The snRNP core assembly pathway: Identification of stable core protein heteromeric complexes and an snRNP subcore particle in vitro

Stable association of the eight common Sm proteins with U1, U2, U4 or U5 snRNA to produce a spliceosomal snRNP core structure is required for snRNP biogenesis, including cap hypermethylation and nuclear transport, Here, the assembly of snRNP core particles was investigated in vitro using both native HeLa and in vitro generated Sm proteins. Several RNA-free, heteromeric protein complexes were identified, including E . F . G, B/B'. D3 and D1 . D2 . E . F . G. While the E . F . G complex alone did not stably bind to U1 snRNA, these proteins together with D1 and D2 were necessary and sufficient to form a stable U1 snRNP subcore particle.
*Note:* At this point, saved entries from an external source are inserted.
(** X4. The result of [create_factor] depends on the set of observed
    values only: two inputs with the same values, in any order and any
    multiplicity, get the same levels, and (when the levels fit [Code_])
    a value has the same code wherever it occurs in either input. *)
Theorem create_factor_depends_on_the_value_set `{Platform} {A : Type} `{Countable A}
    `{Inhabited A} (lt : relation A) `{!RelDecision lt} `{!StrictOrder lt}
    `{!Trichotomy lt}
    (n : nat) (input : list A) (codes : list N) (levels : list A) (codes1 : list N)
    (n' : nat) (input' : list A) (codes0 : list N) (levels' : list A) (codes2 : list N) :
  create_factor lt n input codes = Returned levels codes1 →
  create_factor lt n' input' codes0 = Returned levels' codes2 →
  (∀ x, x ∈ take n input ↔ x ∈ take n' input') →
  levels = levels'
  ∧ (N.of_nat (length levels) ≤ Code_max + 1 →
     ∀ i j x, (i < n)%nat → (j < n')%nat →
              input !! i = Some x → input' !! j = Some x →
              codes1 !! i = codes2 !! j).
Proof.
  intros Hrun Hrun' Hset.
  assert (levels = levels') as <- by by eapply (create_factor_same_levels lt).
  split; [done|]. intros Hcap i j x Hi Hj Hx Hx'.
  destruct (create_factor_round_trip lt _ _ _ _ _ Hrun Hcap i x Hi Hx)
    as (c & -> & Hc).
  destruct (create_factor_round_trip lt _ _ _ _ _ Hrun' Hcap j x Hj Hx')
    as (c' & -> & Hc').
  pose proof (NoDup_lookup _ _ _ _ (create_factor_levels_NoDup lt _ _ _ _ _ Hrun) Hc Hc').
  f_equal. lia.
Qed.

Lemma create_factor_depends_on_the_value_set_witness :
  [10; 20; 30] = [10; 20; 30]
  ∧ (N.of_nat (length [10; 20; 30]) ≤ @Code_max uint8_codes + 1 →
     ∀ i j x, (i < 4)%nat → (j < 3)%nat →
              scenario_B_input !! i = Some x → [30; 20; 10] !! j = Some x →
              [0; 2; 1; 0] !! i = [2; 1; 0] !! j).
Proof.
  apply (@create_factor_depends_on_the_value_set uint8_codes N _ _ _ N.lt _ _ _
           4 scenario_B_input [0; 0; 0; 0] [10; 20; 30] [0; 2; 1; 0]
           3 [30; 20; 10] [0; 0; 0] [10; 20; 30] [2; 1; 0]).
  - vm_compute; reflexivity.
  - vm_compute; reflexivity.
  - intros x. unfold scenario_B_input. simpl.
    rewrite !elem_of_cons, !elem_of_nil. tauto.
Defined.

(** X5. On an input that already ascends strictly, [create_factor] is
    the identity: the levels are the input and the codes are
    0, 1, ..., n-1 (for [n] that fits [Code_] and the size type). *)
Theorem create_factor_of_ascending_input `{Platform} {A : Type} `{Countable A}
    `{Inhabited A} (lt : relation A) `{!RelDecision lt} `{!StrictOrder lt}
    `{!Trichotomy lt} (n : nat) (input : list A) (codes : list N) :
  StronglySorted lt input → length input = n →
  N.of_nat n ≤ Code_max + 1 → N.of_nat n ≤ size_max →
  create_factor lt n input codes = Returned input (N.of_nat <$> seq 0 n).
Proof. intros. by apply create_factor_ascending. Qed.

Lemma create_factor_of_ascending_input_witness :
  StronglySorted N.lt [10; 20; 30]
  ∧ @create_factor uint8_codes N _ _ _ N.lt _ 3 [10; 20; 30] [0; 0; 0]
    = Returned [10; 20; 30] (N.of_nat <$> seq 0 3).
Proof.
  assert (StronglySorted N.lt [10; 20; 30]) as Hsorted
    by (repeat constructor; vm_compute; reflexivity).
  split; [exact Hsorted|].
  apply (@create_factor_of_ascending_input uint8_codes N _ _ _ N.lt _ _ _ 3
           [10; 20; 30] [0; 0; 0] Hsorted); [reflexivity|vm_compute; discriminate..].
Defined.

(** X6. [create_factor] is idempotent on its levels: applied to the
    levels it has returned (when they fit [Code_]) it returns them
    unchanged, with the codes 0, 1, ..., M-1. *)
Theorem create_factor_of_its_levels `{Platform} {A : Type} `{Countable A}
    `{Inhabited A} (lt : relation A) `{!RelDecision lt} `{!StrictOrder lt}
    `{!Trichotomy lt}
    (n : nat) (input : list A) (codes : list N) (levels : list A) (codes' : list N)
    (codes0 : list N) :
  create_factor lt n input codes = Returned levels codes' →
  N.of_nat (length levels) ≤ Code_max + 1 →
  create_factor lt (length levels) levels codes0
  = Returned levels (N.of_nat <$> seq 0 (length levels)).
Proof.
  intros Hrun Hcap.
  pose proof (create_factor_sorted lt _ _ _ _ _ Hrun) as Hsorted.
  pose proof (create_factor_levels_length lt _ _ _ _ _ Hrun) as [_ Hsize].
  by apply create_factor_ascending.
Qed.

Lemma create_factor_of_its_levels_witness :
  @create_factor uint8_codes N _ _ _ N.lt _ 4 scenario_B_input [0; 0; 0; 0]
  = Returned [10; 20; 30] [0; 2; 1; 0]
  ∧ @create_factor uint8_codes N _ _ _ N.lt _ 3 [10; 20; 30] []
    = Returned [10; 20; 30] [0; 1; 2].
Proof.
  assert (@create_factor uint8_codes N _ _ _ N.lt _ 4 scenario_B_input [0; 0; 0; 0]
          = Returned [10; 20; 30] [0; 2; 1; 0]) as Hrun by (vm_compute; reflexivity).
  split; [exact Hrun|].
  apply (@create_factor_of_its_levels uint8_codes N _ _ _ N.lt _ _ _ 4
           scenario_B_input [0; 0; 0; 0] [10; 20; 30] [0; 2; 1; 0] [] Hrun).
  vm_compute; discriminate.
Defined.

(** X7. Factorising the codes of a factor changes nothing: applied to
    the codes that [create_factor] has returned (when the levels fit
    [Code_]), [create_factor] returns the same codes, with the levels
    0, 1, ..., M-1. *)
Theorem create_factor_of_its_codes `{Platform} {A : Type} `{Countable A}
    `{Inhabited A} (lt : relation A) `{!RelDecision lt} `{!StrictOrder lt}
    `{!Trichotomy lt}
    (n : nat) (input : list A) (codes : list N) (levels : list A) (codes' : list N)
    (codes0 : list N) :
  create_factor lt n input codes = Returned levels codes' →
  (n ≤ length input)%nat → N.of_nat n ≤ size_max →
  N.of_nat (length levels) ≤ Code_max + 1 →
  create_factor N.lt n codes' codes0
  = Returned (N.of_nat <$> seq 0 (length levels)) codes'.
Proof.
  intros Hrun Hlen Hsize Hcap.
  pose proof (create_factor_codes_length lt _ _ _ _ _ Hrun) as Hcodes.
  destruct (create_factor_returns N.lt n codes' codes0 Hsize) as (levels2 & codes2 & Hrun2).
  assert (levels2 = N.of_nat <$> seq 0 (length levels)) as ->.
  { apply (StronglySorted_strict_unique N.lt).
    - apply (create_factor_sorted N.lt _ _ _ _ _ Hrun2).
    - apply StronglySorted_seq_N.
    - intros c. rewrite (create_factor_levels_elem N.lt _ _ _ _ _ Hrun2).
      rewrite take_ge by lia. rewrite list_elem_of_fmap. split.
      + intros [i Hi]%list_elem_of_lookup.
        pose proof (create_factor_codes_range lt _ _ _ _ _ Hrun i c Hi).
        exists (N.to_nat c). split; [lia|]. apply elem_of_seq. lia.
      + intros (j & -> & Hj%elem_of_seq).
        destruct (create_factor_dense lt _ _ _ _ _ Hrun Hcap j) as (i & _ & Hi); [lia|].
        by eapply list_elem_of_lookup_2. }
  rewrite Hrun2. f_equal.
  apply (list_eq_same_length _ _ n); [lia| |].
  - rewrite (create_factor_codes_length N.lt _ _ _ _ _ Hrun2). lia.
  - intros i c2 c Hi Hc2 Hc.
    destruct (create_factor_round_trip N.lt _ _ _ _ _ Hrun2) with i c
      as (c2' & Hc2' & Hlevel); [|done..|].
    { rewrite length_fmap, length_seq. done. }
    simplify_eq. rewrite list_lookup_fmap in Hlevel.
    destruct (seq 0 (length levels) !! N.to_nat c2) as [k|] eqn:Hk; simplify_eq/=.
    apply lookup_seq in Hk as [-> _]. simpl. lia.
Qed.

Lemma create_factor_of_its_codes_witness :
  @create_factor uint8_codes N _ _ _ N.lt _ 4 scenario_B_input [0; 0; 0; 0]
  = Returned [10; 20; 30] [0; 2; 1; 0]
  ∧ @create_factor uint8_codes N _ _ _ N.lt _ 4 [0; 2; 1; 0] []
    = Returned [0; 1; 2] [0; 2; 1; 0].
Proof.
  assert (@create_factor uint8_codes N _ _ _ N.lt _ 4 scenario_B_input [0; 0; 0; 0]
          = Returned [10; 20; 30] [0; 2; 1; 0]) as Hrun by (vm_compute; reflexivity).
  split; [exact Hrun|].
  apply (@create_factor_of_its_codes uint8_codes N _ _ _ N.lt _ _ _ 4
           scenario_B_input [0; 0; 0; 0] [10; 20; 30] [0; 2; 1; 0] [] Hrun).
  - vm_compute. lia.
  - vm_compute; discriminate.
  - vm_compute; discriminate.
Defined.

(** X8. The order in which the pairs of the [std::unordered_map] are
    copied into the vector [unique] (line 53) has no influence on the
    result: whatever that order is, [std::sort] (line 57) leaves the
    same vector. *)
Theorem unordered_map_order_is_irrelevant {A : Type} `{Countable A}
    (lt : relation A) `{!RelDecision lt} `{!StrictOrder lt} `{!Trichotomy lt}
    (mapping : gmap A N) (unique : list (A * N)) :
  unique ≡ₚ map_to_list mapping →
  std_sort lt unique = std_sort lt (map_to_list mapping).
Proof. apply std_sort_order_irrelevant; apply _. Qed.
The subcore could be chased into a core particle by the subsequent addition of the B/B'. D3 protein complex even in the presence of free competitor U1 snRNA. Trimethylation of U1 snRNA's 5' cap, while not observed for the subcore, occurred in the stepwise-assembled U1 snRNP core particle, providing evidence for the involvement of the B/B' and D3 proteins in the hypermethylation reaction. Taken together, these results suggest that the various protein heterooligomers, as well as the snRNP subcore particle, are functional intermediates in the snRNP core assembly pathway.